● RECORDS PROVIDED
>>>>>

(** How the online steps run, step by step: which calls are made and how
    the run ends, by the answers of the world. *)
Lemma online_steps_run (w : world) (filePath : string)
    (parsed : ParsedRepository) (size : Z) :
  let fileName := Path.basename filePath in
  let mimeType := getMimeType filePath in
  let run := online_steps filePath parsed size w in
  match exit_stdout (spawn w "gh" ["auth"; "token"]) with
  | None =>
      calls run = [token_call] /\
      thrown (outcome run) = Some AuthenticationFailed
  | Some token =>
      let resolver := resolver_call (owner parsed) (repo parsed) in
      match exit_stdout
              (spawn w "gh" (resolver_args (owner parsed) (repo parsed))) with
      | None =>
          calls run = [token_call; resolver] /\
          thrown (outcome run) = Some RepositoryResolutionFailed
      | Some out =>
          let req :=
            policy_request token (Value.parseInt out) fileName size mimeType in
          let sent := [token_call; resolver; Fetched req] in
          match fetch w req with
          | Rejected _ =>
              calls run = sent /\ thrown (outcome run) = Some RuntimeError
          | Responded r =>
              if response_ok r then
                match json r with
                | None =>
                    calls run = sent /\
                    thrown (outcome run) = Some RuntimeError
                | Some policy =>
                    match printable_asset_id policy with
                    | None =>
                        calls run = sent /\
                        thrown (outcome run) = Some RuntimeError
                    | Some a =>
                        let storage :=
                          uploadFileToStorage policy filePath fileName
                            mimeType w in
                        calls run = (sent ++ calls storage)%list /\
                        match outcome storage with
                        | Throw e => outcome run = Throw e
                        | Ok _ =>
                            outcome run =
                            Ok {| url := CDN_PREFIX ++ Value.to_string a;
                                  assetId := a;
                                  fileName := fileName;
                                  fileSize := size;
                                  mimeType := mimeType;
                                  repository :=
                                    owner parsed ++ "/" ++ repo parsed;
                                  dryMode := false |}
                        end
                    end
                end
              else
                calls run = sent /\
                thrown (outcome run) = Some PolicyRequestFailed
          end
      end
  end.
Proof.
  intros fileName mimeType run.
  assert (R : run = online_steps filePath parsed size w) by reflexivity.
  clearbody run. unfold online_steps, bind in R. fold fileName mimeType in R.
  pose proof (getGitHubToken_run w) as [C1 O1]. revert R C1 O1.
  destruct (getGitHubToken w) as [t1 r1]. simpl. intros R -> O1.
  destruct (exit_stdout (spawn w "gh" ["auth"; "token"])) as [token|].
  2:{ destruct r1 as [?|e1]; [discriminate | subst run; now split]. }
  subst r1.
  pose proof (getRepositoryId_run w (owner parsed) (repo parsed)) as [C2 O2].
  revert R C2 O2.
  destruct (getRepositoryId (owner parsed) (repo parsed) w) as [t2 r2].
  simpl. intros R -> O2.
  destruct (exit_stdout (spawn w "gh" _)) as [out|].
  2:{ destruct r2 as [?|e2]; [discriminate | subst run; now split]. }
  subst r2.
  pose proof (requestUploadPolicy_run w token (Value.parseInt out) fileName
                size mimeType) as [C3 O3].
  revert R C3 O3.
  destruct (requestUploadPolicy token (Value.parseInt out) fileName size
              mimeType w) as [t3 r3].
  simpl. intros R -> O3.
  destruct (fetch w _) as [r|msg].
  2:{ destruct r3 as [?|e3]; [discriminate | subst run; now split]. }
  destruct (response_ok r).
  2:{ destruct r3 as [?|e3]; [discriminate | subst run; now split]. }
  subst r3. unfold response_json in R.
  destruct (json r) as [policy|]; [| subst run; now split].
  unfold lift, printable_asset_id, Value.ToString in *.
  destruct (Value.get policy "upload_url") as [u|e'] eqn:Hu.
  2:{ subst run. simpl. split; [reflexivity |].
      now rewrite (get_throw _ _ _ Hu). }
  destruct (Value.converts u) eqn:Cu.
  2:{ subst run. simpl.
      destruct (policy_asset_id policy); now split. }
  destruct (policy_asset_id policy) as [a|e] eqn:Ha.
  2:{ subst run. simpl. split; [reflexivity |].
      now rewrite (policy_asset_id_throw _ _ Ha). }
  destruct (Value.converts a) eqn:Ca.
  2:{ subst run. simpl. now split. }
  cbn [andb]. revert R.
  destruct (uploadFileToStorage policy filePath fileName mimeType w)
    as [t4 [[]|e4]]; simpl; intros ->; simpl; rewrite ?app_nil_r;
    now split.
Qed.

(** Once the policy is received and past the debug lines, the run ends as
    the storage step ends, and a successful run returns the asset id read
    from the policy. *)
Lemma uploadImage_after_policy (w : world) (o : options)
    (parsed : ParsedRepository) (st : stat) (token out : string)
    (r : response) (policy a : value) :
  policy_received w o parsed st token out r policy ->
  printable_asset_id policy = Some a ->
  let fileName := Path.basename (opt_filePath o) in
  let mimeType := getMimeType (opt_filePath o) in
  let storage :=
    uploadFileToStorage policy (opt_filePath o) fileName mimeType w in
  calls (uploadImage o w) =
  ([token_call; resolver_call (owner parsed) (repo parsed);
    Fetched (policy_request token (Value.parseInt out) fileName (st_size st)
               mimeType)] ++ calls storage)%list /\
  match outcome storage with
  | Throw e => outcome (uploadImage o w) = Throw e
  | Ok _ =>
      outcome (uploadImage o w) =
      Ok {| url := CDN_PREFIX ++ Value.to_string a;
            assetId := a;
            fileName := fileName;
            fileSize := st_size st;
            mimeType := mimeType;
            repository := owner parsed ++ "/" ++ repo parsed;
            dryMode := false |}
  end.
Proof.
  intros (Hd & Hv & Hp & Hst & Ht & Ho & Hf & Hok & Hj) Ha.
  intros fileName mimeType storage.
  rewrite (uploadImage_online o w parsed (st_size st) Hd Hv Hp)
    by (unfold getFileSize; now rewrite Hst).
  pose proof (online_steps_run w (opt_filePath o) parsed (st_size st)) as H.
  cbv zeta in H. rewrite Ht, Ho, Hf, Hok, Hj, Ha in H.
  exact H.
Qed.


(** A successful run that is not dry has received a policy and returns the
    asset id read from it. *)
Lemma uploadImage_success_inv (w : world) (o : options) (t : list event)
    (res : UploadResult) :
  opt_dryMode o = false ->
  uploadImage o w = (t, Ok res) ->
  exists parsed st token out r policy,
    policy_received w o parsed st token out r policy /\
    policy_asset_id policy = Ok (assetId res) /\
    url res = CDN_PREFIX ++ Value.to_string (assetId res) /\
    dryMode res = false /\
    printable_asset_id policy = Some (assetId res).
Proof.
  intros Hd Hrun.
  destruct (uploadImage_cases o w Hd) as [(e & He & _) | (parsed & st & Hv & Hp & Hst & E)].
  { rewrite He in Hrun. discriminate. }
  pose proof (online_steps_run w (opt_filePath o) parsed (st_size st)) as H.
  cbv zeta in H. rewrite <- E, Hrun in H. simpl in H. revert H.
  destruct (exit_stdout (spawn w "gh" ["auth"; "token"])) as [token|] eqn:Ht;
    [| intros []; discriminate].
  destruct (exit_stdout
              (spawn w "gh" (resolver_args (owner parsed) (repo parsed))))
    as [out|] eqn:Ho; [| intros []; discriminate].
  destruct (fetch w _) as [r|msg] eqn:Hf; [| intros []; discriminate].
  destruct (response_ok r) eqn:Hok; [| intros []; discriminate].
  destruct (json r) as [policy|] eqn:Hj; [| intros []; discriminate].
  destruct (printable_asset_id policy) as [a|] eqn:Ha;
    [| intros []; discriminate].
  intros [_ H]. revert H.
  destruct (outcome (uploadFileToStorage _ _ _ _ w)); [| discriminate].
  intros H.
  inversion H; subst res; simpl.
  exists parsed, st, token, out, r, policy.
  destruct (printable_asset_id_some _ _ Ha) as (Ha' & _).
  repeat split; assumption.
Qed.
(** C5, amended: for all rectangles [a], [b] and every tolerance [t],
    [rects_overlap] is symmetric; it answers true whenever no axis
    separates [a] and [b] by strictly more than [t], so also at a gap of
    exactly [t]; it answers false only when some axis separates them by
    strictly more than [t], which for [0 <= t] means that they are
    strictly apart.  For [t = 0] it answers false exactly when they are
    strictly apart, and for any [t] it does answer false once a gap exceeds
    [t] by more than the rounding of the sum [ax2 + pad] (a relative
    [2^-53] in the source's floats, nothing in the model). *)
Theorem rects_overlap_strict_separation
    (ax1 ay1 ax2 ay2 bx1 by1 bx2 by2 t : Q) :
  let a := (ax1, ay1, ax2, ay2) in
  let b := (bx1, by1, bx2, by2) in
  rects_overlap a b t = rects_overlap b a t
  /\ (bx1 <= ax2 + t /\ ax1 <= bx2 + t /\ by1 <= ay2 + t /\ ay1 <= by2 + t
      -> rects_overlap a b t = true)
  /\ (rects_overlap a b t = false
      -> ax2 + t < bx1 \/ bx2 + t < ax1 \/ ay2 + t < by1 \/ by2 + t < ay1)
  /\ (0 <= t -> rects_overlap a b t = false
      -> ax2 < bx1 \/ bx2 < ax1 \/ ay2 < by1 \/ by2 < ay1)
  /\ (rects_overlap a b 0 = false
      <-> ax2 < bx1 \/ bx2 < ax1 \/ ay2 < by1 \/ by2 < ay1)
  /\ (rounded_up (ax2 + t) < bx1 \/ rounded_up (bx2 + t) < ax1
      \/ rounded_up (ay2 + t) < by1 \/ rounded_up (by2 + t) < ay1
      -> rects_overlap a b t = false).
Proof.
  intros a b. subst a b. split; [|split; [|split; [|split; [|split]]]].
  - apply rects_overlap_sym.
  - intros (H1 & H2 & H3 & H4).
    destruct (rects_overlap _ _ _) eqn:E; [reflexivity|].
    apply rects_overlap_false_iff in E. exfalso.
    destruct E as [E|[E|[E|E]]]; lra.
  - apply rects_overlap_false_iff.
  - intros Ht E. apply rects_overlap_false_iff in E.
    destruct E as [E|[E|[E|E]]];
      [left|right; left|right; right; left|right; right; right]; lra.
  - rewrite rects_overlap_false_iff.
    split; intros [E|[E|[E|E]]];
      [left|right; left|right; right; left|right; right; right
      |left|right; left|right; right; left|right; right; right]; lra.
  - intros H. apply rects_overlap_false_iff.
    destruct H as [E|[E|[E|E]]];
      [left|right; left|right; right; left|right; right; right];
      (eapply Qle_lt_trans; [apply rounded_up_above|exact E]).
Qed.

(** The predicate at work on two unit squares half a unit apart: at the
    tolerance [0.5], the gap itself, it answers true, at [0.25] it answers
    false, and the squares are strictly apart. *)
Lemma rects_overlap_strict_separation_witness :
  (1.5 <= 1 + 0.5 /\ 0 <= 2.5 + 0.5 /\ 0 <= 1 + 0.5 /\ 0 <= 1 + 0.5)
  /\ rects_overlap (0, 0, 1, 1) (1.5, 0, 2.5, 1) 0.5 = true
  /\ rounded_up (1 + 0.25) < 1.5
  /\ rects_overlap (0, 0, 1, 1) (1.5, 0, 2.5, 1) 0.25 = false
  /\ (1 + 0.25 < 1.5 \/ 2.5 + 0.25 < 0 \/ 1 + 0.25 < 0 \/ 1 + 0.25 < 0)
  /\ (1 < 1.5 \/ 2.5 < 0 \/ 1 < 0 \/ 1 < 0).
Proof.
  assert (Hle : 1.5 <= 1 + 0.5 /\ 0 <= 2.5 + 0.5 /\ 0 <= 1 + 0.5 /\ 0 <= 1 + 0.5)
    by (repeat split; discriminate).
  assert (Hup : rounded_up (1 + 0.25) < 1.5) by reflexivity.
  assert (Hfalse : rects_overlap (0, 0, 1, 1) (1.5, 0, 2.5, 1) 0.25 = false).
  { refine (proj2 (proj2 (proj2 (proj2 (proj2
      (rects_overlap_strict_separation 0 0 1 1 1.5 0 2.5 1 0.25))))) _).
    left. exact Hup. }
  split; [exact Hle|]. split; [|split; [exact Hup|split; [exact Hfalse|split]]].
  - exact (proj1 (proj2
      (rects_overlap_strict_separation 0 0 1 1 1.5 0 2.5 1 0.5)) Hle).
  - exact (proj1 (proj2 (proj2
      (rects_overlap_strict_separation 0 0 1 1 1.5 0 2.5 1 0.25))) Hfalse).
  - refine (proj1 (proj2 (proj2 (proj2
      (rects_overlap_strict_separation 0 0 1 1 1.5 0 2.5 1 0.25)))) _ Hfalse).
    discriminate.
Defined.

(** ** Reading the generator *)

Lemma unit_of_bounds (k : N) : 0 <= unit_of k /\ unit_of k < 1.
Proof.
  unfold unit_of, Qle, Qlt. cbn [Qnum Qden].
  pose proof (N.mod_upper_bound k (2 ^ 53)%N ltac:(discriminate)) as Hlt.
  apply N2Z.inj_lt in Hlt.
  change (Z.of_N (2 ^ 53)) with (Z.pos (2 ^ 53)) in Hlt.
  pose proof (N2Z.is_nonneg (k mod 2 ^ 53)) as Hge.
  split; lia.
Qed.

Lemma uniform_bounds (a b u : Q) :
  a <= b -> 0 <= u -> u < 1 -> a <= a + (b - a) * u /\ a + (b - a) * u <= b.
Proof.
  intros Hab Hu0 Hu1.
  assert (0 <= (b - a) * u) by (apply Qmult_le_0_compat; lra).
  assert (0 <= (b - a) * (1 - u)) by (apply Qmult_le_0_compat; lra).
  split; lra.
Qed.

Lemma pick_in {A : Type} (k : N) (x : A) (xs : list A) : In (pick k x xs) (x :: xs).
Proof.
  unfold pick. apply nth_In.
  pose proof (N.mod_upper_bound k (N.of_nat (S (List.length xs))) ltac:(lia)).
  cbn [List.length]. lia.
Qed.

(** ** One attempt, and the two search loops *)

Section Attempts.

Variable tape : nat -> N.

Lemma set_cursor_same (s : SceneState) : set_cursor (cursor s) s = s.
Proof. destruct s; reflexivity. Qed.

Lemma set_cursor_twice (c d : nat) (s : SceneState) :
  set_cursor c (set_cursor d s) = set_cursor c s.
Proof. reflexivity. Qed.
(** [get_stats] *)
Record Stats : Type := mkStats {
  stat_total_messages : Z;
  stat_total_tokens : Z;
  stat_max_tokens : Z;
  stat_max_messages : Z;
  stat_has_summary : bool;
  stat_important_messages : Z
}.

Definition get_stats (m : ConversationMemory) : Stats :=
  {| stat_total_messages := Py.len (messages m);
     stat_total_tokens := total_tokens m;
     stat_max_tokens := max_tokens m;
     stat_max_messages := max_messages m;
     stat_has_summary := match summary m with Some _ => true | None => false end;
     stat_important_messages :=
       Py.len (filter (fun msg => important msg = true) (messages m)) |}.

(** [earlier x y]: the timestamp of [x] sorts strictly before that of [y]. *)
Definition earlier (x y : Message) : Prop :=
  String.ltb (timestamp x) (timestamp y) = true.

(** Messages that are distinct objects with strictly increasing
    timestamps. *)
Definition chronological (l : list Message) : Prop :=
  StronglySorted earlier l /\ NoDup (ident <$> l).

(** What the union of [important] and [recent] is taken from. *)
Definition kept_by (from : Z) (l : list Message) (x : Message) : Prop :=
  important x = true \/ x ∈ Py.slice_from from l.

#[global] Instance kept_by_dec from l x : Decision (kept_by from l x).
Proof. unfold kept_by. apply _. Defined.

<<<<<

● YOUR ASSIGNMENT
Within the listing above, extract exactly the lines from the line with "stat_has_summary : bool;" to the line with "Definition kept_by (from", the two named lines included, and no others.

● RESPONSE
  stat_has_summary : bool;
  stat_important_messages : Z
}.

Definition get_stats (m : ConversationMemory) : Stats :=
  {| stat_total_messages := Py.len (messages m);
     stat_total_tokens := total_tokens m;
     stat_max_tokens := max_tokens m;
     stat_max_messages := max_messages m;
     stat_has_summary := match summary m with Some _ => true | None => false end;
     stat_important_messages :=
       Py.len (filter (fun msg => important msg = true) (messages m)) |}.

(** [earlier x y]: the timestamp of [x] sorts strictly before that of [y]. *)
Definition earlier (x y : Message) : Prop :=
  String.ltb (timestamp x) (timestamp y) = true.

(** Messages that are distinct objects with strictly increasing
    timestamps. *)
Definition chronological (l : list Message) : Prop :=
  StronglySorted earlier l /\ NoDup (ident <$> l).

(** What the union of [important] and [recent] is taken from. *)
Definition kept_by (from : Z) (l : list Message) (x : Message) : Prop :=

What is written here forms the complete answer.